(* ===== verification/CachedRegistry.v ===== *)
(** * The cached index registry (src/vestibule/provisioning/stores/cached_registry.py)

    [CachedIndexRegistry] over any registry: reads through the two caches of [Caches], writes
    that drop every cached answer, and the proof that it keeps the laws the provisioner relies
    on. *)
From S2P Require Import Prelude PyDict Types Prog Rely Registry Caches.
#[local] Open Scope Z_scope.
#[local] Open Scope py_scope.
#[local] Arguments pbind : simpl never.
#[local] Arguments attempt : simpl never.
#[local] Arguments call : simpl never.
#[local] Arguments perform : simpl never.

Module CachedIndexRegistry.
Import Registry.

(** The calls on the wrapped registry; [now] is the instant the wrapped method reads. *)
Inductive regE : Type → Type :=
| WGet (index_name : string) : regE (result exn (option IndexRegistryEntry))
| WList (vertical : string) : regE (result exn (list IndexRegistryEntry))
| WRegister (entry : IndexRegistryEntry) : regE (result exn IndexRegistryEntry)
| WReclaim (index_name : string) (observed new_entry : IndexRegistryEntry) : regE (result exn IndexRegistryEntry)
| WTouch (now : Z) (index_name : string) : regE (result exn IndexRegistryEntry)
| WReady (now : Z) (index_name : string) (expected_claim_token : option string) : regE (result exn IndexRegistryEntry)
| WFailed (index_name reason : string) (expected_claim_token : option string) : regE (result exn IndexRegistryEntry)
| WRetired (index_name : string) : regE (result exn IndexRegistryEntry).

Inductive rcacheE : Type → Type :=
| RWrapped {X} (e : regE X) : rcacheE X
| LookupName (k : string) : rcacheE (option (option IndexRegistryEntry))
| LookupVertical (k : string) : rcacheE (option (list IndexRegistryEntry))
| StoreName (k : string) (v : option IndexRegistryEntry) : rcacheE unit
| StoreVertical (k : string) (v : list IndexRegistryEntry) : rcacheE unit
| RClear : rcacheE unit.

Section registry.
Context {reg : IndexRegistry} (r_list_by_vertical : string → reg_state → result exn (list IndexRegistryEntry) * reg_state).
Context (monotonic : nat → Z) (ttl_seconds : Z).

Record rworld := mkRW {
  rw_wrapped : reg_state;
  rw_by_name : slot string (option IndexRegistryEntry);
  rw_by_vertical : slot string (list IndexRegistryEntry);
  rw_ticks : nat;
}.

Definition rw_now (w : rworld) : Z := monotonic (rw_ticks w).

Definition rbhandle (X : Type) (e : regE X) (st : reg_state) : X * reg_state :=
  match e in regE X return X * reg_state with
  | WGet n => r_get n st
  | WList v => r_list_by_vertical v st
  | WRegister e => r_register e st
  | WReclaim n o e => r_reclaim n o e st
  | WTouch now n => r_touch_verified now n st
  | WReady now n t => r_mark_ready now n t st
  | WFailed n m t => r_mark_failed n m t st
  | WRetired n => r_mark_retired n st
  end.

Definition rhandle (X : Type) (e : rcacheE X) (w : rworld) : X * rworld :=
  match e in rcacheE X return X * rworld with
  | RWrapped e => let '(r, st) := rbhandle _ e (rw_wrapped w) in (r, mkRW st (rw_by_name w) (rw_by_vertical w) (rw_ticks w))
  | LookupName k => (slot_lookup (rw_now w) ttl_seconds k (rw_by_name w),
                     mkRW (rw_wrapped w) (rw_by_name w) (rw_by_vertical w) (slot_reads k (rw_by_name w) + rw_ticks w))
  | LookupVertical k => (slot_lookup (rw_now w) ttl_seconds k (rw_by_vertical w),
                     mkRW (rw_wrapped w) (rw_by_name w) (rw_by_vertical w) (slot_reads k (rw_by_vertical w) + rw_ticks w))
  | StoreName k v => (tt, mkRW (rw_wrapped w) (slot_store (rw_now w) k v (rw_by_name w)) (rw_by_vertical w) (S (rw_ticks w)))
  | StoreVertical k v => (tt, mkRW (rw_wrapped w) (rw_by_name w) (slot_store (rw_now w) k v (rw_by_vertical w)) (S (rw_ticks w)))
  | RClear => (tt, mkRW (rw_wrapped w) [] [] (rw_ticks w))
  end.

Definition get : string → prog rcacheE (option IndexRegistryEntry) := read_through LookupName (λ k, RWrapped (WGet k)) StoreName.
Definition list_by_vertical : string → prog rcacheE (list IndexRegistryEntry) :=
  read_through LookupVertical (λ k, RWrapped (WList k)) StoreVertical.
Definition invalidate (index_name : string) : prog rcacheE unit := perform RClear.
Definition register (entry : IndexRegistryEntry) : prog rcacheE IndexRegistryEntry := write_through (RWrapped (WRegister entry)) RClear.
Definition reclaim (index_name : string) (observed new_entry : IndexRegistryEntry) : prog rcacheE IndexRegistryEntry :=
  write_through (RWrapped (WReclaim index_name observed new_entry)) RClear.
Definition touch_verified (now : Z) (index_name : string) : prog rcacheE IndexRegistryEntry := write_through (RWrapped (WTouch now index_name)) RClear.
Definition mark_ready (now : Z) (index_name : string) (expected_claim_token : option string) : prog rcacheE IndexRegistryEntry :=
  write_through (RWrapped (WReady now index_name expected_claim_token)) RClear.
Definition mark_failed (index_name reason : string) (expected_claim_token : option string) : prog rcacheE IndexRegistryEntry :=
  write_through (RWrapped (WFailed index_name reason expected_claim_token)) RClear.
Definition mark_retired (index_name : string) : prog rcacheE IndexRegistryEntry := write_through (RWrapped (WRetired index_name)) RClear.

(** ** The decorator as a registry *)

Context (view : reg_state → gmap string IndexRegistryEntry) {laws : RegistryLaws view}.

(** Every cached entry is the one the wrapped registry holds. *)
Definition rcoherent (w : rworld) : Prop :=
  ∀ k v t, dict_get k (rw_by_name w) = Some (v, t) → v = view (rw_wrapped w) !! k.

(** A write leaves the cache coherent, because it clears it or, having raised, changed nothing. *)
Lemma write_coherent A (e : regE (result exn A)) w :
  (∀ x st', rbhandle _ e (rw_wrapped w) = (Exc x, st') → view st' = view (rw_wrapped w)) →
  rcoherent w → rcoherent (run rhandle (write_through (RWrapped e) RClear) w).2.
Proof.
  intros Hx Hw. rewrite run_write_through. simpl. destruct (rbhandle _ e (rw_wrapped w)) as [[a|x] st'] eqn:He; simpl; [done|].
  intros k v t Hg. simpl. rewrite (Hx x st' eq_refl). by eapply Hw.
Qed.

Lemma get_coherent n w : rcoherent w → rcoherent (run rhandle (get n) w).2.
Proof.
  intros Hw. unfold get. rewrite run_read_through. simpl. destruct (slot_lookup _ _ _ _) as [v|]; [done|].
  destruct (r_get n (rw_wrapped w)) as [[v|x] st'] eqn:He; destruct (get_law _ _ _ _ He) as [Hv Ho]; simpl.
  - intros k v' t. simpl. rewrite Hv. apply (slot_store_inv (λ k v _, v = view (rw_wrapped w) !! k)); [done|by apply Ho].
  - intros k v t Hg. simpl. rewrite Hv. by eapply Hw.
Qed.

Lemma writes_exc v v' n guard f x : writes v v' n guard f (Exc x) → v' = v.
Proof. by intros [? _]. Qed.

Lemma register_coherent e w : rcoherent w → rcoherent (run rhandle (register e) w).2.
Proof. apply write_coherent. intros x st' H. by apply (register_law (view := view)) in H as [? _]. Qed.
Lemma reclaim_coherent n o e w : rcoherent w → rcoherent (run rhandle (reclaim n o e) w).2.
Proof. apply write_coherent. intros x st' H. by eapply writes_exc, (reclaim_law (view := view)). Qed.
Lemma touch_coherent now n w : rcoherent w → rcoherent (run rhandle (touch_verified now n) w).2.
Proof. apply write_coherent. intros x st' H. by eapply writes_exc, (touch_law (view := view)). Qed.
Lemma ready_coherent now n t w : rcoherent w → rcoherent (run rhandle (mark_ready now n t) w).2.
Proof. apply write_coherent. intros x st' H. by eapply writes_exc, (ready_law (view := view)). Qed.
Lemma failed_coherent n m t w : rcoherent w → rcoherent (run rhandle (mark_failed n m t) w).2.
Proof. apply write_coherent. intros x st' H. by eapply writes_exc, (failed_law (view := view)). Qed.
Lemma retired_coherent n w : rcoherent w → rcoherent (run rhandle (mark_retired n) w).2.
Proof. apply write_coherent. intros x st' H. by eapply writes_exc, (retired_law (view := view)). Qed.

(** A call on a decorator whose cache is coherent. *)
Definition on_coherent {A} (p : prog rcacheE A) (Hp : ∀ w, rcoherent w → rcoherent (run rhandle p w).2) (w : sig rcoherent)
    : result exn A * sig rcoherent :=
  ((run rhandle p (proj1_sig w)).1, exist _ (run rhandle p (proj1_sig w)).2 (Hp _ (proj2_sig w))).

(** The decorator, used by one caller at a time, as an [IndexRegistry]. *)
Definition cached_registry : IndexRegistry := {|
  reg_state := sig rcoherent;
  r_get n := on_coherent (get n) (get_coherent n);
  r_register e := on_coherent (register e) (register_coherent e);
  r_reclaim n o e := on_coherent (reclaim n o e) (reclaim_coherent n o e);
  r_touch_verified now n := on_coherent (touch_verified now n) (touch_coherent now n);
  r_mark_ready now n t := on_coherent (mark_ready now n t) (ready_coherent now n t);
  r_mark_failed n m t := on_coherent (mark_failed n m t) (failed_coherent n m t);
  r_mark_retired n := on_coherent (mark_retired n) (retired_coherent n);
|}.

(** The entries behind the cache. *)
Definition cached_view (w : sig rcoherent) : gmap string IndexRegistryEntry := view (rw_wrapped (proj1_sig w)).

(** A write of the decorator has the answer and the effect of the wrapped one. *)
Lemma on_coherent_write A (e : regE (result exn A)) Hp w r w' :
  on_coherent (write_through (RWrapped e) RClear) Hp w = (r, w') →
  ∃ st', rbhandle _ e (rw_wrapped (proj1_sig w)) = (r, st') ∧ cached_view w' = view st'.
Proof.
  unfold on_coherent, cached_view. intros Hon. pose proof (f_equal fst Hon) as Hr.
  pose proof (f_equal (λ p, rw_wrapped (proj1_sig p.2)) Hon) as Hw. cbn [fst snd proj1_sig] in Hr, Hw. rewrite run_write_through in Hr, Hw.
  simpl in Hr, Hw. rewrite <- Hr, <- Hw. destruct (rbhandle _ e (rw_wrapped (proj1_sig w))) as [[a|x] st']; by exists st'.
Qed.

Lemma on_coherent_get n Hp w r w' :
  on_coherent (get n) Hp w = (r, w') → cached_view w' = cached_view w ∧ ∀ o, r = Ok o → o = cached_view w !! n.
Proof.
  unfold on_coherent, cached_view. destruct w as [w Hw]. intros Hon. pose proof (f_equal fst Hon) as Hr.
  pose proof (f_equal (λ p, rw_wrapped (proj1_sig p.2)) Hon) as Hw'. cbn [fst snd proj1_sig] in Hr, Hw' |- *. clear Hon.
  unfold get in Hr, Hw'. rewrite run_read_through in Hr, Hw'. rewrite <- Hr, <- Hw'. clear Hr Hw' Hp. simpl.
  destruct (slot_lookup _ _ _ _) as [v|] eqn:Hl; simpl.
  - split; [done|]. intros o [= <-]. apply slot_lookup_some in Hl as (t & Ht & _). by eapply Hw.
  - destruct (r_get n (rw_wrapped w)) as [[v|x] st'] eqn:He; simpl; by apply (get_law (view := view)) in He.
Qed.

End registry.

(** C17: the cached registry, used by one caller at a time, is a lawful registry whenever the
    registry it wraps is one: a [get] answers what the wrapped registry holds, although most of
    them do not ask it, and every claim and every other write reaches it and has its outcome.
    So what is proved of the provisioner over any lawful registry holds over a cached one. *)
Theorem cached_registry_lawful {reg : IndexRegistry} r_list_by_vertical monotonic ttl_seconds view (laws : RegistryLaws view) :
  RegistryLaws (reg := cached_registry r_list_by_vertical monotonic ttl_seconds view (laws := laws))
    (cached_view view).
Proof.
  constructor; simpl.
  - intros n st r st'. apply on_coherent_get. exact laws.
  - intros e st r st' (st1 & He & ->)%on_coherent_write. by apply (register_law (view := view)) in He.
  - intros n o e st r st' (st1 & He & ->)%on_coherent_write. by apply (reclaim_law (view := view)) in He.
  - intros now n st r st' (st1 & He & ->)%on_coherent_write. by apply (touch_law (view := view)) in He.
  - intros now n t st r st' (st1 & He & ->)%on_coherent_write. by apply (ready_law (view := view)) in He.
  - intros n m t st r st' (st1 & He & ->)%on_coherent_write. by apply (failed_law (view := view)) in He.
  - intros n st r st' (st1 & He & ->)%on_coherent_write. by apply (retired_law (view := view)) in He.
Qed.

Definition in_memory_list (vertical : string) (es : @reg_state in_memory_registry) : result exn (list IndexRegistryEntry) * @reg_state in_memory_registry :=
  (Ok (Registry.list_by_vertical vertical es), es).

Definition example_cached : IndexRegistry :=
  cached_registry (reg := in_memory_registry) in_memory_list Z.of_nat 10 dict_map (laws := in_memory_registry_laws).

Lemma empty_coherent : rcoherent (reg := in_memory_registry) dict_map (@mkRW in_memory_registry [] [] [] 0).
Proof. done. Qed.

Definition example_entry : IndexRegistryEntry :=
  mkEntry "hr-index" "hr" "hr-1" "standard-v1" "1" 384 "cosine" "nomic" provisioning 0 None None (Some "t") (Some 0) None None.

(** An entry registered through the cache is what the next two reads, one of them cached, see. *)
Lemma cached_registry_lawful_witness :
  let st0 : @reg_state example_cached := exist _ _ empty_coherent in
  let st1 := (@r_register example_cached example_entry st0).2 in
  let st2 := (@r_get example_cached "hr-index" st1).2 in
  (@r_get example_cached "hr-index" st1).1 = Ok (Some example_entry) ∧
  (@r_get example_cached "hr-index" st2).1 = Ok (Some example_entry) ∧
  cached_view (reg := in_memory_registry) dict_map st2 = cached_view (reg := in_memory_registry) dict_map st1.
Proof.
  intros st0 st1 st2. split; [vm_compute; reflexivity|]. split; [vm_compute; reflexivity|].
  destruct (cached_registry_lawful (reg := in_memory_registry) in_memory_list Z.of_nat 10 dict_map in_memory_registry_laws) as [Hget _ _ _ _ _ _].
  exact (proj1 (Hget "hr-index" st1 _ _ (surjective_pairing (@r_get example_cached "hr-index" st1)))).
Defined.

End CachedIndexRegistry.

## What you should do
Find the line with "on_coherent (get n) Hp" in the material above. Reproduce it and each line after it up to and including the line with "So what is proved".

## Result
  on_coherent (get n) Hp w = (r, w') → cached_view w' = cached_view w ∧ ∀ o, r = Ok o → o = cached_view w !! n.
Proof.
  unfold on_coherent, cached_view. destruct w as [w Hw]. intros Hon. pose proof (f_equal fst Hon) as Hr.
  pose proof (f_equal (λ p, rw_wrapped (proj1_sig p.2)) Hon) as Hw'. cbn [fst snd proj1_sig] in Hr, Hw' |- *. clear Hon.
  unfold get in Hr, Hw'. rewrite run_read_through in Hr, Hw'. rewrite <- Hr, <- Hw'. clear Hr Hw' Hp. simpl.
  destruct (slot_lookup _ _ _ _) as [v|] eqn:Hl; simpl.
  - split; [done|]. intros o [= <-]. apply slot_lookup_some in Hl as (t & Ht & _). by eapply Hw.
  - destruct (r_get n (rw_wrapped w)) as [[v|x] st'] eqn:He; simpl; by apply (get_law (view := view)) in He.
Qed.

End registry.

(** C17: the cached registry, used by one caller at a time, is a lawful registry whenever the
    registry it wraps is one: a [get] answers what the wrapped registry holds, although most of
    them do not ask it, and every claim and every other write reaches it and has its outcome.
    So what is proved of the provisioner over any lawful registry holds over a cached one. *)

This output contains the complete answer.